ENH: allow NEP 42 dtypes to work with np.char by ngoldbaum · Pull Request #22863 · numpy/numpy

ngoldbaum · 2022-12-21T21:13:44Z

This makes it possible for new-style NEP 42 string dtypes like ASCIIDType to work with the functions in np.char.

It will only work with dtypes with a scalar that subclasses str or bytes. I also assume that you can create instances of the user dtype from python like dtype_instance = CustomDType(size_in_bytes). This is a pretty big assumption about the API of the dtype, I'm not sure offhand how I can do this more portably or more safely.

I also added a new macro, NPY_DT_is_user_defined, which checks dtype->type_num == -1, which is currently true for all custom dtypes using the experimental dtype API. This new macro is needed because NPY_DT_is_legacy will return false for np.void.

I don't know how I can add tests to numpy for this change without adding a custom string dtype. So far I've tested this locally using asciidtype.

I've included some more detail on how I'm testing this below:

Details

To test this out, you'll need to install asciidtype (using an unmerged PR for asciidtype) and run a script like the following:

import os

os.environ["NUMPY_EXPERIMENTAL_DTYPE_API"] = "1"

import numpy as np
from asciidtype import ASCIIDType

dtype = ASCIIDType(5)

arr = np.array(["this", "is", "an", "array"], dtype=dtype)

print(repr(np.char.add(arr, arr)))
print(repr(np.char.multiply(arr, 3)))
print(repr(np.char.capitalize(arr)))
print(repr(np.char.endswith(arr, "is")))

you should get the following output:

array(['thisthis', 'isis', 'anan', 'arrayarray'], dtype=ASCIIDType(10))
array(['thisthisthis', 'isisis', 'ananan', 'arrayarrayarray'],
      dtype=ASCIIDType(15))
array(['This', 'Is', 'An', 'Array'], dtype=ASCIIDType(5))
array([ True,  True, False, False])

ngoldbaum · 2022-12-21T21:15:24Z

numpy/core/src/multiarray/descriptor.c

+                return ret;
+            }
+        }
+


This section is needed because some of the functions in np.char pass the scalar type rather than a dtype instance to _vec_string. For example, np.char.multiply: https://github.com/numpy/numpy/blob/main/numpy/core/defchararray.py#L373-L374

Sorry for only looking at this closer now. I have to admit, I am not quite convinced that adding more logic here is the best path. I would be happy to allow e.g. type(np.dtype("S"))(8) to succeed (allow instantiating these legacy dtypes with a length from their type).

We pass (type, size) to _vec_string, but it seems to me that these are few cases where the code could be easily changed to type(dtype)(size) instead.

seberg

The multiarray changes look clean to me. The other change, I am not sure about unfortunately, what do you think about the suggestion of allowing and using type(np.dtype("S"))(8)?

seberg · 2023-01-02T17:24:39Z

numpy/core/src/multiarray/descriptor.c

+                return ret;
+            }
+        }
+


Sorry for only looking at this closer now. I have to admit, I am not quite convinced that adding more logic here is the best path. I would be happy to allow e.g. type(np.dtype("S"))(8) to succeed (allow instantiating these legacy dtypes with a length from their type).

We pass (type, size) to _vec_string, but it seems to me that these are few cases where the code could be easily changed to type(dtype)(size) instead.
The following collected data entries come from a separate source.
(** X6: with a keyword column in the sheet, [prepare_mapping_data] returns
    exactly when every row has the journal-name cell and either a missing
    name, or the keyword cell and either missing keywords or a string as
    name; a name that is not a string, with keywords present, aborts. *)
Theorem keyword_rows_accepted (publication_df : PublicationMapping)
        (keywords_df : KeywordFrame) (column : text) :
  keyword_column keywords_df = Some column ->
  (exists r, prepare_mapping_data set_list publication_df keywords_df = Ok r)
  <-> forallb (keyword_row_ok column) (kw_rows keywords_df) = true.
Proof.
  intros Hc. unfold prepare_mapping_data.
  rewrite collect_keywords_column, Hc.
  rewrite <- (add_keyword_rows_success column (kw_rows keywords_df) []).
  split.
  - intros [r H]. destruct (add_keyword_rows column [] _) as [k0|];
      [eauto | discriminate].
  - intros [k0 ->]. cbn [bind]. eauto.
Qed.

End KeywordTable.

Lemma keyword_table_invariant_witness :
  exists keywords,
    prepare_mapping_data dedup (Frame []) sample_keywords
    = Ok (Frame [], keywords)
    /\ NoDup (Dict.keys keywords)
    /\ forall journal_name l,
        Dict.get keywords journal_name = Some l ->
        l <> [] /\ NoDup l /\ Forall clean_keyword l.
Proof.
  eexists. split; [vm_compute; reflexivity|].
  refine (proj2 (keyword_table_invariant dedup
                   (fun l => proj1 (dedup_ok l))
                   (fun l => proj2 (dedup_ok l))
                   (Frame []) (Frame []) sample_keywords _ _)).
  vm_compute; reflexivity.
Defined.

Lemma keywords_union_witness :
  exists keywords,
    prepare_mapping_data dedup (Frame []) sample_keywords
    = Ok (Frame [], keywords)
    /\ (listed keywords (str "Neural Networks") (str "spiking")
        <-> exists row,
            In row (kw_rows sample_keywords)
            /\ contributes (str "keyword-English") row
                           (str "Neural Networks") (str "spiking")).
Proof.
  eexists. split; [vm_compute; reflexivity|].
  refine (keywords_union dedup (fun l => proj2 (dedup_ok l))
            (Frame []) (Frame []) sample_keywords (str "keyword-English")
            _ _ _ (str "Neural Networks") (str "spiking")).
  - reflexivity.
  - vm_compute; reflexivity.
Defined.

Lemma keyword_fallback_default_witness :
  let keywords_df :=
    mkKeywordFrame [str "Full Name of the Journal"; str "Keywords"]
                   [[(str "Full Name of the Journal", CObj (str "7"))]; []] in
  keyword_column keywords_df = None
  /\ exists keywords,
      prepare_mapping_data dedup (Frame []) keywords_df
      = Ok (Frame [], keywords)
      /\ Dict.get keywords
                  (str "International Joint Conference on Neural Networks")
         = Some [str "ijcnn"].
Proof.
  intros keywords_df. split; [reflexivity|].
  eexists. split.
  - exact (keyword_fallback_default dedup (fun l => proj1 (dedup_ok l))
             (fun l => proj2 (dedup_ok l)) (Frame []) keywords_df eq_refl).
  - reflexivity.
Defined.

Lemma english_column_preferred_witness :
  prepare_mapping_data dedup (Frame [])
    (mkKeywordFrame (kw_columns sample_keywords)
       (map (drop_column (str "keyword-Chinese")) (kw_rows sample_keywords)))
  = prepare_mapping_data dedup (Frame []) sample_keywords.
Proof.
  exact (english_column_preferred dedup (Frame []) sample_keywords eq_refl).
Defined.

Lemma keyword_rows_accepted_witness :
  (exists r, prepare_mapping_data dedup (Frame []) sample_keywords = Ok r)
  /\ ~ (exists r,
           prepare_mapping_data dedup (Frame [])
             (mkKeywordFrame
                [str "Full Name of the Journal"; str "keyword-English"]
                [[(str "Full Name of the Journal", CObj (str "7"));
                  (str "keyword-English", CStr (str "vision"))]])
           = Ok r).
Proof.
  split.
  - apply (keyword_rows_accepted dedup (Frame []) sample_keywords
             (str "keyword-English") eq_refl).
    reflexivity.
  - intros H.
    apply (proj1 (keyword_rows_accepted dedup (Frame [])
                    (mkKeywordFrame
                       [str "Full Name of the Journal"; str "keyword-English"]
                       [[(str "Full Name of the Journal", CObj (str "7"));
                         (str "keyword-English", CStr (str "vision"))]])
                    (str "keyword-English") eq_refl)) in H.
    discriminate H.
Defined.

(** ** Building the catalog *)

Lemma row_fields_success (row : RefRow) :
  (exists f, row_fields row = Ok f) <-> ref_row_ok row = true.
Proof.
  unfold row_fields, ref_row_ok, Dict.getitem.
  destruct (Dict.get row (str "Journal Name")) as [[short| |s1]|];
    cbn [bind cell_strip];
    try (split; [intros [? H]; discriminate H | intros H; discriminate H]).
  destruct (Dict.get row (str "Full Name of the Journal")) as [[full| |s2]|];
    cbn [bind cell_strip];
    try (split; [intros [? H]; discriminate H | intros H; discriminate H]).
  destruct (Dict.get row (str "Type")) as [[ty| |s3]|];
    cbn [bind cell_strip isna];
    try (split; [intros [? H]; discriminate H | intros H; discriminate H]);
    (destruct (Dict.get row (str "Level")) as [[lv| |s4]|];
     cbn [bind cell_strip isna];
     try (split; [intros [? H]; discriminate H | intros H; discriminate H]);
     try (split; [intros _; reflexivity | intros _; eexists; reflexivity]);
     (split; [intros _; reflexivity|]; intros _;
      destruct (in_list (Str.strip lv) _); eexists; reflexivity)).
Qed.

Lemma add_rows_success (rows : list RefRow) :
  forall cat,
    (exists cat', add_rows cat rows = Ok cat')
    <-> forallb ref_row_ok rows = true.
Proof.
  induction rows as [|row rows IH]; intros cat; cbn [add_rows forallb].
  - split; eauto.
  - rewrite andb_true_iff, <- row_fields_success. unfold add_row. split.
    + intros [cat' H].
      destruct (row_fields row) as [[[[s f] t] l]|]; cbn [bind] in H;
        [|discriminate].
      split; [eauto|]. eapply IH; eauto.
    + intros [[[[[s f] t] l] E] R]. rewrite E. cbn [bind]. apply IH. exact R.
Qed.

(** X7: [first_analysis] fails only while it indexes the reference sheet.
    It returns exactly when every row after the first has strings for both
    names and a type and a level that are strings, missing or absent; the
    first row and the paper rows play no part in that.  With a plain
    dictionary as reference it always returns. *)
Theorem reference_rows_accepted (df : list PaperRow) (rows : list RefRow)
        (d : Dict.t text) :
  ((exists matches, first_analysis df (Frame rows) = Ok matches)
   <-> forallb ref_row_ok (tl rows) = true)
  /\ exists matches, first_analysis df (Mapping d) = Ok matches.
Proof.
  unfold first_analysis, build_catalog. cbn [index_reference]. split.
  - rewrite <- (add_rows_success (tl rows) empty_catalog). split.
    + intros [ms H].
      destruct (add_rows empty_catalog (tl rows)); [eauto | discriminate].
    + intros [cat ->]. cbn [bind].
      destruct (resolve_all_ok (merge_conferences cat) df) as (ms & H & _).
      eauto.
  - cbn [bind].
    destruct (resolve_all_ok
                (merge_conferences
                   (mkCatalog d
                      (fold_left (fun c v => Dict.set c v v) (Dict.values d) [])
                      (fold_left (fun c v => Dict.set c v (str "Unknown"))
                                 (Dict.values d) [])
                      (fold_left (fun c v => Dict.set c v (str ""))
                                 (Dict.values d) []))) df) as (ms & H & _).
    eauto.
Qed.

Lemma in_set {V : Type} (d : Dict.t V) (k : text) (v : V) (k' : text) (v' : V) :
  In (k', v') (Dict.set d k v) -> (k' = k /\ v' = v) \/ In (k', v') d.
Proof.
  induction d as [|[k0 v0] d IH]; simpl.
  - intros [H|[]]. inversion H; auto.
  - destruct (Str.eqb k0 k) eqn:E.
    + apply str_eqb_eq in E; subst k0.
      intros [H|H]; [inversion H; auto | auto].
    + intros [H|H]; [auto|]. destruct (IH H); auto.
Qed.

Lemma mem_set {V : Type} (d : Dict.t V) (k : text) (v : V) (k' : text) :
  Dict.mem (Dict.set d k v) k' = Dict.mem d k' || Str.eqb k k'.
Proof.
  unfold Dict.mem. destruct (Str.eqb k k') eqn:E.
  - apply str_eqb_eq in E; subst. rewrite dict_get_set_same.
    rewrite orb_true_r. reflexivity.
  - apply str_eqb_neq in E. rewrite dict_get_set_other by exact E.
    rewrite orb_false_r. reflexivity.
Qed.

Lemma get_set_cases {V : Type} (d : Dict.t V) (k : text) (v : V) (k' : text)
      (v' : V) :
  Dict.get (Dict.set d k v) k' = Some v' ->
  (k' = k /\ v' = v) \/ Dict.get d k' = Some v'.
Proof.
  destruct (Str.eqb k k') eqn:E.
  - apply str_eqb_eq in E; subst. rewrite dict_get_set_same.
    intros H; inversion H; auto.
  - apply str_eqb_neq in E. rewrite dict_get_set_other by exact E. auto.
Qed.

Lemma row_fields_level (row : RefRow) (s f t l : text) :
  row_fields row = Ok (s, f, t, l) -> In l levels.
Proof.
  unfold row_fields.
  destruct (Dict.getitem row (str "Journal Name")) as [c1|]; cbn [bind];
    [|discriminate].
  destruct (cell_strip c1); cbn [bind]; [|discriminate].
  destruct (Dict.getitem row (str "Full Name of the Journal")) as [c2|];
    cbn [bind]; [|discriminate].
  destruct (cell_strip c2); cbn [bind]; [|discriminate].
  destruct (match Dict.get row (str "Type") with
            | Some c => if isna c then Ok (str "Unknown") else cell_strip c
            | None => Ok (str "Unknown")
            end); cbn [bind]; [|discriminate].
  assert (E : forall lv, in_list lv [str "A"; str "B"; str "C"] = true ->
                         In lv levels).
  { intros lv H. apply in_list_spec in H. unfold levels.
    simpl in *. tauto. }
  destruct (Dict.get row (str "Level")) as [c|].
  - destruct (isna c).
    + cbn [bind]. intros H; inversion H; subst. do 3 right; left; reflexivity.
    + destruct (cell_strip c) as [lv|]; cbn [bind]; [|discriminate].
      destruct (in_list lv _) eqn:I; cbn [bind]; intros H; inversion H; subst.
      * apply E; exact I.
      * do 3 right; left; reflexivity.
  - cbn [bind]. intros H; inversion H; subst. do 3 right; left; reflexivity.
Qed.

Lemma add_row_ok (cat cat' : Catalog) (row : RefRow) :
  index_ok cat -> add_row cat row = Ok cat' -> index_ok cat'.
Proof.
  intros (W & Hc & Hf & Hl) H.
  split; [eapply add_row_same_keys; eauto|].
  unfold add_row in H.
  destruct (row_fields row) as [[[[s f] t] l]|] eqn:R; cbn [bind] in H;
    [|discriminate].
  inversion H; subst cat'; clear H.
  cbn [journal_fullnames journal_categories journal_levels].
  split; [|split].
  - intros k v G. apply get_set_cases in G as [[-> ->]|G]; [reflexivity | eauto].
  - intros short full Hin. rewrite mem_set.
    apply in_set in Hin as [[_ ->]|Hin].
    + rewrite str_eqb_refl, orb_true_r. reflexivity.
    + rewrite (Hf _ _ Hin). reflexivity.
  - intros k v G. apply get_set_cases in G as [[_ ->]|G]; [|eauto].
    eapply row_fields_level; eauto.
Qed.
seberg · 2023-01-02T17:24:42Z

numpy/core/src/multiarray/multiarraymodule.c

+        PyTypeObject* scalar_type = DType->scalar_type;
+        PyObject* allowed_scalar_types = PyTuple_Pack(2, (PyObject*)&PyBytes_Type, (PyObject*)&PyUnicode_Type);
+        int is_sub = PyObject_IsSubclass(
+            (PyObject*)scalar_type, allowed_scalar_types);


Just use: PyUnicode_Check() || PyBytes_Check(), building that tuple is both tedious and probably just slower anyway.

Ack, sorry, you would need PyType_IsSubtype(scalar_type, &PyBytes_Type) ||... I still would just use that (IsSubtype only checks for exact subclasses, but that is OK/good here).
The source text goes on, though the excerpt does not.